Once there was a laundry room with old, worn-out linoleum floor.  It was functional but did not have the look and feel of newer homes.  The lady of the house decided to replace the flooring with new ceramic tile.  She engaged her husband with the idea, outlining the benefits of this enhancement, and coaxed him to agree.  While tedious and time consuming, he was willing to save some money and do the work himself.  The material was selected and ordered.  When installation time arrived, the washer and dryer had to be moved out temporarily, which required some effort as the appliances just barely fit through the narrow doorway.  The husband removed the old floor, placed the alignment marks down, and laid the new tile.  When it came time to reinstall the washer and dryer, the door would not fully open; it was rubbing against the new height profile of the tile.  This door had remained closed for most of the tile installation so no one would walk on the floor before the adhesive had cured.  The height constraint of the door-to-floor distance never occurred to the owners.  The door opened only 60 degrees before contacting the tile, and there was not enough width clearance to move the appliances back into the laundry room.  The workaround was to remove the door from its hinges so the appliances could be returned, but it was not a practical solution to leave the door off.  The door could not be opened fully without damaging the new tile floor.  Because this was a steel fire door between the garage and the living space, it could not easily be cut shorter.  Replacing the door would take additional time and money.  Removing some tile from the door area could be an option…

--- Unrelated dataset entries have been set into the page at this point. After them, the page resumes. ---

(* ===== verification/Monitor.v ===== *)
(** * Monitors

    A monitor is a deterministic automaton over events that may reject; running
    it over a history is an abstract account of what the program has done.
    [guarded P m Q D] is a triple on monitor states: from a history accepted in
    a state satisfying [P], [m] extends it to an accepted history, in a state
    satisfying [Q a] when it returns [a], and [D] when it used up a loop
    bound. *)
From stdpp Require Import prelude.
From S2P Require Import Prelude.

Section monitor.
Context {E S : Type} (step : S -> E -> option S) (start : S).

Fixpoint monitor (t : list E) : option S :=
  match t with
  | [] => Some start
  | e :: t => s ← monitor t; step s e
  end.

Definition guarded {A} (P : S -> Prop) (m : io E A) (Q : A -> S -> Prop) (D : S -> Prop) : Prop :=
  forall t s, monitor t = Some s -> P s ->
    match m t with
    | (Some a, t') => exists s', monitor t' = Some s' /\ Q a s'
    | (None, t') => exists s', monitor t' = Some s' /\ D s'
    end.

Lemma guarded_ret {A} (a : A) P (Q : A -> S -> Prop) D :
  (forall s, P s -> Q a s) -> guarded P (mret a) Q D.
Proof. intros HQ t s Ht Hs. exists s. split; [done | by apply HQ]. Qed.

Lemma guarded_bind {A B} P R (m : io E A) (k : A -> io E B) Q D :
  guarded P m R D -> (forall a, guarded (R a) (k a) Q D) -> guarded P (m ≫= k) Q D.
Proof.
  intros Hm Hk t s Ht Hs. specialize (Hm t s Ht Hs). unfold mbind, io_bind.
  destruct (m t) as [[a|] t']; [| done]. destruct Hm as (s' & Ht' & Hs'). by eapply Hk.
Qed.

Lemma guarded_conseq {A} (P P' : S -> Prop) (m : io E A) (Q Q' : A -> S -> Prop) (D D' : S -> Prop) :
  guarded P' m Q' D' -> (forall s, P s -> P' s) -> (forall a s, Q' a s -> Q a s) ->
  (forall s, D' s -> D s) -> guarded P m Q D.
Proof.
  intros Hm HP HQ HD t s Ht Hs. specialize (Hm t s Ht (HP s Hs)).
  destruct (m t) as [[a|] t']; destruct Hm as (s' & ? & ?); eauto.
Qed.

Lemma guarded_pre {A} (P P' : S -> Prop) (m : io E A) Q D :
  guarded P' m Q D -> (forall s, P s -> P' s) -> guarded P m Q D.
Proof. intros Hm HP. eapply guarded_conseq; eauto. Qed.

Lemma guarded_emit P (e : E) (Q : unit -> S -> Prop) D :
  (forall s, P s -> exists s', step s e = Some s' /\ Q tt s') -> guarded P (emit e) Q D.
Proof.
  intros He t s Ht Hs. simpl. destruct (He s Hs) as (s' & Hstep & HQ). exists s'.
  split; [| done]. simpl. by rewrite Ht.
Qed.

Lemma guarded_ask {A} P (oracle : list E -> A) ev (Q : A -> S -> Prop) D :
  (forall a s, P s -> exists s', step s (ev a) = Some s' /\ Q a s') -> guarded P (ask oracle ev) Q D.
Proof.
  intros He t s Ht Hs. simpl. destruct (He (oracle t) s Hs) as (s' & Hstep & HQ). exists s'.
  split; [| done]. simpl. by rewrite Ht.
Qed.

(** The same, using what the oracle may answer. *)
Lemma guarded_ask_where {A} (F : A -> Prop) P (oracle : list E -> A) ev (Q : A -> S -> Prop) D :
  (forall t, F (oracle t)) ->
  (forall a s, F a -> P s -> exists s', step s (ev a) = Some s' /\ Q a s') -> guarded P (ask oracle ev) Q D.
Proof.
  intros HF He t s Ht Hs. simpl. destruct (He (oracle t) s (HF t) Hs) as (s' & Hstep & HQ). exists s'.
  split; [| done]. simpl. by rewrite Ht.
Qed.

Lemma guarded_loop {X A} (I : X -> S -> Prop) (body : X -> io E (X + A)) Q D fuel x :
  (forall x, guarded (I x) (body x) (fun r s => match r with inl x' => I x' s | inr a => Q a s end) D) ->
  (forall x s, I x s -> D s) ->
  guarded (I x) (loop fuel body x) Q D.
Proof.
  intros Hbody HD. revert x. induction fuel as [|fuel IH]; intros x; simpl.
  - intros t s Ht Hs. simpl. eauto.
  - eapply guarded_bind; [apply Hbody |]. intros [x'|a]; [apply IH | by apply guarded_ret].
Qed.

Lemma guarded_or {A} (P P' : S -> Prop) (m : io E A) Q D :
  guarded P m Q D -> guarded P' m Q D -> guarded (fun s => P s \/ P' s) m Q D.
Proof. intros H1 H2 t s Ht [Hs|Hs]; [exact (H1 t s Ht Hs) | exact (H2 t s Ht Hs)]. Qed.

Lemma guarded_exists {A X} (P : X -> S -> Prop) (m : io E A) Q D :
  (forall x, guarded (P x) m Q D) -> guarded (fun s => exists x, P x s) m Q D.
Proof. intros Hm t s Ht [x Hs]. exact (Hm x t s Ht Hs). Qed.

(** A fact about the world that holds throughout. *)
Lemma guarded_pure {A} (F : Prop) (P : S -> Prop) (m : io E A) Q D :
  (F -> guarded P m Q D) -> guarded (fun s => F /\ P s) m Q D.
Proof. intros Hm t s Ht [HF Hs]. exact (Hm HF t s Ht Hs). Qed.

(** Every earlier history was accepted too. *)
Lemma monitor_suffix t1 t0 s : monitor (t1 ++ t0) = Some s -> exists s0, monitor t0 = Some s0.
Proof.
  revert s. induction t1 as [|e t1 IH]; intros s; simpl; [eauto |].
  destruct (monitor (t1 ++ t0)) as [s1|] eqn:Hm; simpl; [| done]. intros _. by eapply IH.
Qed.

Lemma monitor_event t1 e t0 s :
  monitor (t1 ++ e :: t0) = Some s -> exists s0 s1, monitor t0 = Some s0 /\ step s0 e = Some s1.
Proof.
  intros (s1 & Hs1)%monitor_suffix. simpl in Hs1.
  destruct (monitor t0) as [s0|]; simpl in Hs1; [eauto | done].
Qed.

Lemma guarded_run {A} (P : S -> Prop) (m : io E A) Q D :
  guarded P m Q D -> P start ->
  match m [] with
  | (Some a, t) => exists s, monitor t = Some s /\ Q a s
  | (None, t) => exists s, monitor t = Some s /\ D s
  end.
Proof. intros Hm Hs. exact (Hm [] start eq_refl Hs). Qed.

(** ** Computations the monitor does not notice *)

Definition ignored (e : E) : Prop := forall s, step s e = Some s.

(** [silent m]: everything [m] adds to the history is ignored. *)
Definition silent {A} (m : io E A) : Prop :=
  forall t, exists es, snd (m t) = es ++ t /\ Forall ignored es.

Lemma monitor_ignored es t : Forall ignored es -> monitor (es ++ t) = monitor t.
Proof.
  induction 1 as [|e es He _ IH]; simpl; [done |]. rewrite IH. destruct (monitor t); simpl; [apply He | done].
Qed.

Lemma guarded_silent {A} (P : S -> Prop) (m : io E A) : silent m -> guarded P m (fun _ => P) P.
Proof.
  intros Hm t s Ht Hs. destruct (Hm t) as (es & Hes & Hi).
  destruct (m t) as [[a|] t']; simpl in Hes; subst t'; exists s; by rewrite monitor_ignored.
Qed.

Lemma guarded_quiet {A} (P D : S -> Prop) (m : io E A) :
  (forall s, P s -> D s) -> silent m -> guarded P m (fun _ => P) D.
Proof. intros HD Hm. eapply guarded_conseq; [by apply (guarded_silent P) | done | done | done]. Qed.

Lemma silent_ret {A} (a : A) : silent (mret a).
Proof. intros t. by exists []. Qed.

Lemma silent_bind {A B} (m : io E A) (k : A -> io E B) :
  silent m -> (forall a, silent (k a)) -> silent (m ≫= k).
Proof.
  intros Hm Hk t. destruct (Hm t) as (es & Hes & Hi). unfold mbind, io_bind.
  destruct (m t) as [[a|] t']; simpl in *; subst t'; [| by exists es].
  destruct (Hk a (es ++ t)) as (es' & Hes' & Hi'). exists (es' ++ es).
  rewrite Hes', app_assoc. split; [done |]. by apply Forall_app.
Qed.

Lemma silent_emit e : ignored e -> silent (emit e).
Proof. intros He t. exists [e]. split; [done |]. by constructor. Qed.

Lemma silent_ask {A} (oracle : list E -> A) ev : (forall a, ignored (ev a)) -> silent (ask oracle ev).
Proof. intros He t. exists [ev (oracle t)]. split; [done |]. by constructor. Qed.

Lemma silent_pure {A} (f : list E -> A) : silent (fun t => (Some (f t), t)).
Proof. intros t. by exists []. Qed.

Lemma silent_loop {X A} (body : X -> io E (X + A)) fuel x :
  (forall x, silent (body x)) -> silent (loop fuel body x).
Proof.
  intros Hb. revert x. induction fuel as [|fuel IH]; intros x; simpl; [intros t; by exists [] |].
  apply silent_bind; [apply Hb |]. intros [x'|a]; [apply IH | apply silent_ret].
Qed.

End monitor.

Create HintDb silent.

(** Decompose a computation into silent pieces. *)
Ltac solve_silent :=
  repeat first
    [ solve [auto with silent]
    | apply silent_ret
    | apply silent_emit
    | apply silent_ask; intros ?
    | apply silent_pure
    | apply silent_loop; intros ?
    | apply silent_bind; [| intros ?]
    | match goal with |- silent _ (match ?x with _ => _ end) => destruct x end ];
  try (intros ?; reflexivity).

When I woke up from this nightmare, I realized the value of planning and thinking about even small details and differences when making changes to an existing system.  It is important to think about the impact of feature enhancements on current functionality, however small or insignificant they may seem.  Not following a formal process could spell disaster or could incur significant cost overruns.  Here are some steps to consider when you’re making changes:

  • Proposed changes require a formal review by those with expert knowledge of the system
  • Any constraints that exist in the current system must be reviewed
  • Any changes to existing interfaces between system components must be examined
  • Integration and Validation Tests are needed to show the changes were made correctly.
  • Regression tests are used to show that existing functionality still works as expected

Needless to say, I just measured the clearance of the doorway in my laundry room before starting my next home project.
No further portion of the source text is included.